→ TRY IT:
Up to and including the line with "Proof using Type.", return every line from the start of the entries below exactly.

Collected data entries
--- START ---
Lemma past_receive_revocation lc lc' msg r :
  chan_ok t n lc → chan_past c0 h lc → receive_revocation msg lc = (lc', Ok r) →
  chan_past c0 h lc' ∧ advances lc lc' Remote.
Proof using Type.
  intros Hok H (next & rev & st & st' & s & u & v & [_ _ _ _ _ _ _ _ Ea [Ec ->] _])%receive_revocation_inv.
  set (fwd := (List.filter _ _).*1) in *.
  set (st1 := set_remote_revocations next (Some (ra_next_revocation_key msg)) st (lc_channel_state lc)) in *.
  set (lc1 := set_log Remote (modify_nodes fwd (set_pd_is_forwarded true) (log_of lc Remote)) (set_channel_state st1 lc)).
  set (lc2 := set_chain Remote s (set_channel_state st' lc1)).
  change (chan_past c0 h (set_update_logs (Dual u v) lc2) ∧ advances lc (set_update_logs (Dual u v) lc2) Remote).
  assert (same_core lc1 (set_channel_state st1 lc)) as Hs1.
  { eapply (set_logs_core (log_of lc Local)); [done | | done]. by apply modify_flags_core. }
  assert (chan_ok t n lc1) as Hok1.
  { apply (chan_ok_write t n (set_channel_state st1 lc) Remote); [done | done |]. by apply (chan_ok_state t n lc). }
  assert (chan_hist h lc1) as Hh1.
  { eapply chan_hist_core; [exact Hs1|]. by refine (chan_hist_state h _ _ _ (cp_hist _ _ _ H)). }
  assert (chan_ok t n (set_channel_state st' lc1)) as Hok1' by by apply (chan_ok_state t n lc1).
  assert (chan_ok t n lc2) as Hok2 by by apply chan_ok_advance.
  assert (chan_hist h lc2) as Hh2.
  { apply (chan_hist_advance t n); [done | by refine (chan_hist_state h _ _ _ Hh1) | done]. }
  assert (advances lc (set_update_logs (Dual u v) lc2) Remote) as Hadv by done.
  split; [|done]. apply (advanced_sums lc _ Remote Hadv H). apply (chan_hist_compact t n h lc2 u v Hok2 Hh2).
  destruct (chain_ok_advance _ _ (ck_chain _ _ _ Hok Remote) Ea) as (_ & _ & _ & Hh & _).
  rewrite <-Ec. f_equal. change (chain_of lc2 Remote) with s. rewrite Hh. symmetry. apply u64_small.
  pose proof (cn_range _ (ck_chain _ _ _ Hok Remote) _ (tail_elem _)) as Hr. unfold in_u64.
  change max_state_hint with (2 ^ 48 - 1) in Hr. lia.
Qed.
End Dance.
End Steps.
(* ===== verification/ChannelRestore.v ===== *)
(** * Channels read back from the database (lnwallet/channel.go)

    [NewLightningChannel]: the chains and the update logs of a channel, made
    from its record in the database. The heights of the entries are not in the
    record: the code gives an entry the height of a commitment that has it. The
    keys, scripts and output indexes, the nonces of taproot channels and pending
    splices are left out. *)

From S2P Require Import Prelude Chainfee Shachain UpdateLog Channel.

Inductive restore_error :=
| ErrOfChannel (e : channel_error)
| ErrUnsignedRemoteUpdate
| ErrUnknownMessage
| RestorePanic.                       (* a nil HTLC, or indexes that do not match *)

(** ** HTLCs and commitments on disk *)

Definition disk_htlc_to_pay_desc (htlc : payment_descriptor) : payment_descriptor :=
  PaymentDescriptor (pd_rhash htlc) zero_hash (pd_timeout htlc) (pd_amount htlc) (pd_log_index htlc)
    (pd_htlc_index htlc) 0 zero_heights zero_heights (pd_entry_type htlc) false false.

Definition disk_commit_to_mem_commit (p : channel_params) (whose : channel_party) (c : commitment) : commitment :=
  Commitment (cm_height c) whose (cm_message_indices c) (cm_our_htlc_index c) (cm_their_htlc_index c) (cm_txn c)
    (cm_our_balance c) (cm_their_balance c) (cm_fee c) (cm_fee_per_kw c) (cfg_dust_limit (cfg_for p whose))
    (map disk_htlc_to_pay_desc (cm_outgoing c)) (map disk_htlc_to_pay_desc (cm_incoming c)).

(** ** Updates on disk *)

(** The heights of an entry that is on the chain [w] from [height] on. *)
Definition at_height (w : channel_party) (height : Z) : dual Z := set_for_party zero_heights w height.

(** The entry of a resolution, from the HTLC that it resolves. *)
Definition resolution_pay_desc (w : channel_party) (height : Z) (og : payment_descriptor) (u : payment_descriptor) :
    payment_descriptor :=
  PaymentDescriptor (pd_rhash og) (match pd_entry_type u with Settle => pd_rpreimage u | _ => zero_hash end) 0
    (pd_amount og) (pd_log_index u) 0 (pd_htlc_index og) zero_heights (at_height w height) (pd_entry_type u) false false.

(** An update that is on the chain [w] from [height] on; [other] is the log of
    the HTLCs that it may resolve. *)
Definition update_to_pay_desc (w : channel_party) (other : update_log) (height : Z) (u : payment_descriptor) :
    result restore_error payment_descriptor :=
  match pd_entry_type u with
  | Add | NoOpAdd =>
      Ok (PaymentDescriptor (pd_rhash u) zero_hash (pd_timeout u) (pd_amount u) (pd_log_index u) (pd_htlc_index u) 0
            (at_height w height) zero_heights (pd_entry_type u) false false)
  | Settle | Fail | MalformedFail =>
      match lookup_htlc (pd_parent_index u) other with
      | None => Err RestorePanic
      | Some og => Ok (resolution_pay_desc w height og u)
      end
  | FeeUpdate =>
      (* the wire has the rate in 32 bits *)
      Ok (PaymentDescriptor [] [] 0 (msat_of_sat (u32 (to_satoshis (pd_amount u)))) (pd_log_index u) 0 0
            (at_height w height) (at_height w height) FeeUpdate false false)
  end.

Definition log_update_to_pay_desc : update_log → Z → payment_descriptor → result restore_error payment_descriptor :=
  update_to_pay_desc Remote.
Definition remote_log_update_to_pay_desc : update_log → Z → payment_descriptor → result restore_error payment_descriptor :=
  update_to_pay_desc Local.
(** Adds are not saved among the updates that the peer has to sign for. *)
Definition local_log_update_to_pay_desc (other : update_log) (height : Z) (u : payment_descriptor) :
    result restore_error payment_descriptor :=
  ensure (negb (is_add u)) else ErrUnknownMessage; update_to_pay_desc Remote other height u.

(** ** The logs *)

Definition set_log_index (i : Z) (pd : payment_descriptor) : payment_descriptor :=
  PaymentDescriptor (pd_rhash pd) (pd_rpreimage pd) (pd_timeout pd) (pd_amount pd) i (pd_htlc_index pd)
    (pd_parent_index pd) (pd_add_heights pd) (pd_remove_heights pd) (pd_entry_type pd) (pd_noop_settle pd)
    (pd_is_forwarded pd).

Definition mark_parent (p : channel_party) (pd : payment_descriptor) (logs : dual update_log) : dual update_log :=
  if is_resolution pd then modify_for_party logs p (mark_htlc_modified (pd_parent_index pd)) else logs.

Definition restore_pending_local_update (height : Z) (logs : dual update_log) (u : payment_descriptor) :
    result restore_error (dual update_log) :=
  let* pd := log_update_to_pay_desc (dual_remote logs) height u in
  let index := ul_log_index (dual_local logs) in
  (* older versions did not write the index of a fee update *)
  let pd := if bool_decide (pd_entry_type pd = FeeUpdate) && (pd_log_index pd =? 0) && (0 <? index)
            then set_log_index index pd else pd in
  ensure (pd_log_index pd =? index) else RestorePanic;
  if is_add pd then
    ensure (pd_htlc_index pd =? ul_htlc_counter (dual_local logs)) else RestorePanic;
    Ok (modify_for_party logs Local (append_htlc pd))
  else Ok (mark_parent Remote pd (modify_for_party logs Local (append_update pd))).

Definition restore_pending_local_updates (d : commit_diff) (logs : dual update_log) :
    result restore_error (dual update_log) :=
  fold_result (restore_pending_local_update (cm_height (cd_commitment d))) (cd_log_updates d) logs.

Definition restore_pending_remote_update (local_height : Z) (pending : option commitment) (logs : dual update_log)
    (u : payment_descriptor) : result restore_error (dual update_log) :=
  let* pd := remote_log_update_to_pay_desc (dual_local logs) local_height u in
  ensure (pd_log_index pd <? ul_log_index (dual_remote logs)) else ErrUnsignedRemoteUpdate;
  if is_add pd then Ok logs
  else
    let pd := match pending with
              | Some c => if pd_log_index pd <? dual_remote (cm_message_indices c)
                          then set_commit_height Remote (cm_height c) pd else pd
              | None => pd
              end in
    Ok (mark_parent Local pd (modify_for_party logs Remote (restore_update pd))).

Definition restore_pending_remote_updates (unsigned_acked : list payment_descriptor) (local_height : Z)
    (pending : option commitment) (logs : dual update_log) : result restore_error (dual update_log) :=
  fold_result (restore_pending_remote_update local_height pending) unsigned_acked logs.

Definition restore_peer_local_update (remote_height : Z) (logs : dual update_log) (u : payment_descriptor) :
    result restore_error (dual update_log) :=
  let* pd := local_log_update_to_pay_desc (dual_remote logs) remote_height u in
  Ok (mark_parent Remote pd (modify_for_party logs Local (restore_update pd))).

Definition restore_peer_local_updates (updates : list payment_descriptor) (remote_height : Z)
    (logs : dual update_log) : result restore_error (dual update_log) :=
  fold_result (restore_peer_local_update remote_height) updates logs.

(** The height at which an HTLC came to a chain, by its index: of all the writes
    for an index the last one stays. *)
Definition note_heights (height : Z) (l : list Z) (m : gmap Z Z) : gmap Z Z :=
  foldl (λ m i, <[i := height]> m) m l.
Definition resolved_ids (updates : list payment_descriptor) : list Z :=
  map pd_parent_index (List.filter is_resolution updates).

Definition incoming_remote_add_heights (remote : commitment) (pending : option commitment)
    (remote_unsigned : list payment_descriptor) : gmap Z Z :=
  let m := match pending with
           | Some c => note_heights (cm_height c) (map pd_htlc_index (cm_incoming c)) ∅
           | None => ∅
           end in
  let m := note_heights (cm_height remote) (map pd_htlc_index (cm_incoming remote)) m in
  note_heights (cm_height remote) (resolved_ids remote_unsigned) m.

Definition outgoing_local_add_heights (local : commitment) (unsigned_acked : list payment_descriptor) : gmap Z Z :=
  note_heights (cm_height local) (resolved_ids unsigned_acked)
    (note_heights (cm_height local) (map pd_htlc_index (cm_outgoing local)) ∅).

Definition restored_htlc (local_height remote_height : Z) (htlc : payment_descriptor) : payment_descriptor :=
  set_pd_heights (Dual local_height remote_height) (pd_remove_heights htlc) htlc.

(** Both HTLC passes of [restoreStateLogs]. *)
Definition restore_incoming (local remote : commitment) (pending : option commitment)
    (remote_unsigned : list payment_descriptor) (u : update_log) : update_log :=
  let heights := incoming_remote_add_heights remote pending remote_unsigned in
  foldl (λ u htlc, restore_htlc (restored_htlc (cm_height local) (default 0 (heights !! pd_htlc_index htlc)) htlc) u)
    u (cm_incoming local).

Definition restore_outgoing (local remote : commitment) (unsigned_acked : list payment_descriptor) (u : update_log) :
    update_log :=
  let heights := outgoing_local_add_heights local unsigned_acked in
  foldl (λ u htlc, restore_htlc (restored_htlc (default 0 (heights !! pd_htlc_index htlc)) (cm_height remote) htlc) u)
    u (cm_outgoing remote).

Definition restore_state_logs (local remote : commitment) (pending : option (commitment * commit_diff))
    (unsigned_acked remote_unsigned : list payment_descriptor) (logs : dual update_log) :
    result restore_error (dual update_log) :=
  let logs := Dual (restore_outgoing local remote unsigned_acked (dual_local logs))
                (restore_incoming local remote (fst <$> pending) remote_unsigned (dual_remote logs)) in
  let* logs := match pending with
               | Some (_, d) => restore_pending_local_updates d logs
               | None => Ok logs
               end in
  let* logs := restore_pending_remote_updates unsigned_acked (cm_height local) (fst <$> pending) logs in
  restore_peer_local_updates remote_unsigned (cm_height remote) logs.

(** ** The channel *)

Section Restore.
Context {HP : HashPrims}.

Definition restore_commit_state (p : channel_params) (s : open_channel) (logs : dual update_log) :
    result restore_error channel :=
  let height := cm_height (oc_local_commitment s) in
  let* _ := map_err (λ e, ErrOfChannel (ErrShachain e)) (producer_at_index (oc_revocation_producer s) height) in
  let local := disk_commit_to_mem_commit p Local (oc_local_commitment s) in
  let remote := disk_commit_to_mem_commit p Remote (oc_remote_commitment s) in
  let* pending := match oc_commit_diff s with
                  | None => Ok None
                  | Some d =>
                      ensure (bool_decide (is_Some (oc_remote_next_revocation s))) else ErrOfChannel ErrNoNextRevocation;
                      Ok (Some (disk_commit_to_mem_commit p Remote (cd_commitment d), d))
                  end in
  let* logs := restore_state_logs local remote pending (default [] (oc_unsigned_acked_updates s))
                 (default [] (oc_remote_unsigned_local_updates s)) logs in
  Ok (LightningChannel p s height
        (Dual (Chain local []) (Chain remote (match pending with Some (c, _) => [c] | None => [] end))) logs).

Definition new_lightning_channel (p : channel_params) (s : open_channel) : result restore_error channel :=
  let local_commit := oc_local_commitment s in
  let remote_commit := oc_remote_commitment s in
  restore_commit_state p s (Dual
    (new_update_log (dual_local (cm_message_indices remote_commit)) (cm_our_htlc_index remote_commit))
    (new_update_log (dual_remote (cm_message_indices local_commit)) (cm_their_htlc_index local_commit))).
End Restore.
--- END ---
→ RESULT OF THIS TASK:
Lemma past_receive_revocation lc lc' msg r :
  chan_ok t n lc → chan_past c0 h lc → receive_revocation msg lc = (lc', Ok r) →
  chan_past c0 h lc' ∧ advances lc lc' Remote.
Proof using Type.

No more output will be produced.